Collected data
▬▬▬
(* ===== verification/MinifyProps.v ===== *)
(** * cjson.c: minified text

    [stripped] is a text without its blanks and comments, as a function of the text
    alone.  [cJSON_Minify], which rewrites the text where it stands, is shown to leave
    exactly that, never to touch memory outside the text, and to turn the formatted
    print of a value into its unformatted print - unless a string of the value ends
    in a backslash. *)

From Stdlib Require Import Floats.SpecFloat.
From S2P Require Import Prelude Double CJson CString CStringProps JsonText NumberProps.
From S2P Require Import JsonTextProps JsonParseProps CJsonOps.

#[local] Open Scope Z_scope.

(** ** What is left of a text *)

(** What is being read. *)
Inductive reading := outside | in_string | in_line | in_block.

Fixpoint stripped (m : reading) (s : string) : string :=
  match s with
  | EmptyString => EmptyString
  | String c r =>
      match m with
      | outside =>
          if blank c then stripped outside r
          else if decide (c = slash) then
            match r with
            | String d r' =>
                if decide (d = slash) then stripped in_line r'
                else if decide (d = star) then stripped in_block r'
                else stripped outside r
            | EmptyString => EmptyString
            end
          else if decide (c = quotation) then String c (stripped in_string r)
          else String c (stripped outside r)
      | in_string =>
          if decide (c = quotation) then String c (stripped outside r)
          else
            match r with
            | String d r' =>
                if decide (c = backslash /\ d = quotation)
                then String c (String d (stripped in_string r'))
                else String c (stripped in_string r)
            | EmptyString => String c EmptyString
            end
      | in_line => if decide (c = line_feed) then stripped outside r else stripped in_line r
      | in_block =>
          match r with
          | String d r' =>
              if decide (c = star /\ d = slash) then stripped outside r' else stripped in_block r
          | EmptyString => EmptyString
          end
      end
  end.

(** ** Memory *)

Lemma get_drop i k s : String.get (i + k) s = String.get k (str_drop i s).
Proof.
  revert s. induction i as [|i IH]; intros [|c s]; cbn; [done..| |apply IH]. by destruct k.
Qed.

Lemma overwrite_length i c s :
  (i < String.length s)%nat -> String.length (overwrite i (String c EmptyString) s) = String.length s.
Proof.
  intros H. unfold overwrite. rewrite !length_app_string, length_str_take, length_str_drop. cbn. lia.
Qed.

Lemma take_overwrite i c s :
  (i < String.length s)%nat ->
  str_take (S i) (overwrite i (String c EmptyString) s) = (str_take i s ++ String c EmptyString)%string.
Proof.
  revert s. induction i as [|i IH]; intros [|d s] H; cbn in H; try lia; [done|].
  change (overwrite (S i) (String c EmptyString) (String d s))
    with (String d (overwrite i (String c EmptyString) s)).
  change (str_take (S (S i)) (String d ?t)) with (String d (str_take (S i) t)).
  rewrite IH by lia. done.
Qed.

Lemma take_overwrite_before i k c s :
  (k <= i)%nat -> (i < String.length s)%nat ->
  str_take k (overwrite i (String c EmptyString) s) = str_take k s.
Proof.
  revert k s. induction i as [|i IH]; intros [|k] [|d s] Hk H; cbn in H; try lia; try done.
  change (overwrite (S i) (String c EmptyString) (String d s))
    with (String d (overwrite i (String c EmptyString) s)).
  cbn [str_take]. by rewrite IH by lia.
Qed.

Lemma drop_overwrite i k c s :
  (i < k)%nat -> (i < String.length s)%nat ->
  str_drop k (overwrite i (String c EmptyString) s) = str_drop k s.
Proof.
  revert k s. induction i as [|i IH]; intros [|k] [|d s] Hk H; cbn in H; try lia; try done.
  change (overwrite (S i) (String c EmptyString) (String d s))
    with (String d (overwrite i (String c EmptyString) s)).
  cbn [str_drop]. by rewrite IH by lia.
Qed.

Lemma overwrite_same i c s :
  String.get i s = Some c -> overwrite i (String c EmptyString) s = s.
Proof.
  revert s. induction i as [|i IH]; intros [|d s] H; try done.
  - by injection H as ->.
  - change (overwrite (S i) (String c EmptyString) (String d s))
      with (String d (overwrite i (String c EmptyString) s)). by rewrite IH.
Qed.

Lemma get_length i s c : String.get i s = Some c -> (i < String.length s)%nat.
Proof. revert s. induction i as [|i IH]; intros [|d s] H; try done; cbn; [lia|]. by apply IH in H; lia. Qed.

(** ** Positions *)

Definition nul_end : string := String Ascii.zero EmptyString.

(** [pre] has been written, [rest] is still to be read. *)
Definition stands (pre rest : string) (s : minify_state) : Prop :=
  str_take (into s) (json_mem s) = pre /\ str_drop (json s) (json_mem s) = (rest ++ nul_end)%string /\
  (into s <= json s)%nat.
▬▬▬
[Task brief] Set down precisely the lines above between the line holding "else String c (stripped in_string" and the line holding "try lia; [done|].", inclusive, and nothing beyond them.

[Result of this task]
                else String c (stripped in_string r)
            | EmptyString => String c EmptyString
            end
      | in_line => if decide (c = line_feed) then stripped outside r else stripped in_line r
      | in_block =>
          match r with
          | String d r' =>
              if decide (c = star /\ d = slash) then stripped outside r' else stripped in_block r
          | EmptyString => EmptyString
          end
      end
  end.

(** ** Memory *)

Lemma get_drop i k s : String.get (i + k) s = String.get k (str_drop i s).
Proof.
  revert s. induction i as [|i IH]; intros [|c s]; cbn; [done..| |apply IH]. by destruct k.
Qed.

Lemma overwrite_length i c s :
  (i < String.length s)%nat -> String.length (overwrite i (String c EmptyString) s) = String.length s.
Proof.
  intros H. unfold overwrite. rewrite !length_app_string, length_str_take, length_str_drop. cbn. lia.
Qed.

Lemma take_overwrite i c s :
  (i < String.length s)%nat ->
  str_take (S i) (overwrite i (String c EmptyString) s) = (str_take i s ++ String c EmptyString)%string.
Proof.
  revert s. induction i as [|i IH]; intros [|d s] H; cbn in H; try lia; [done|].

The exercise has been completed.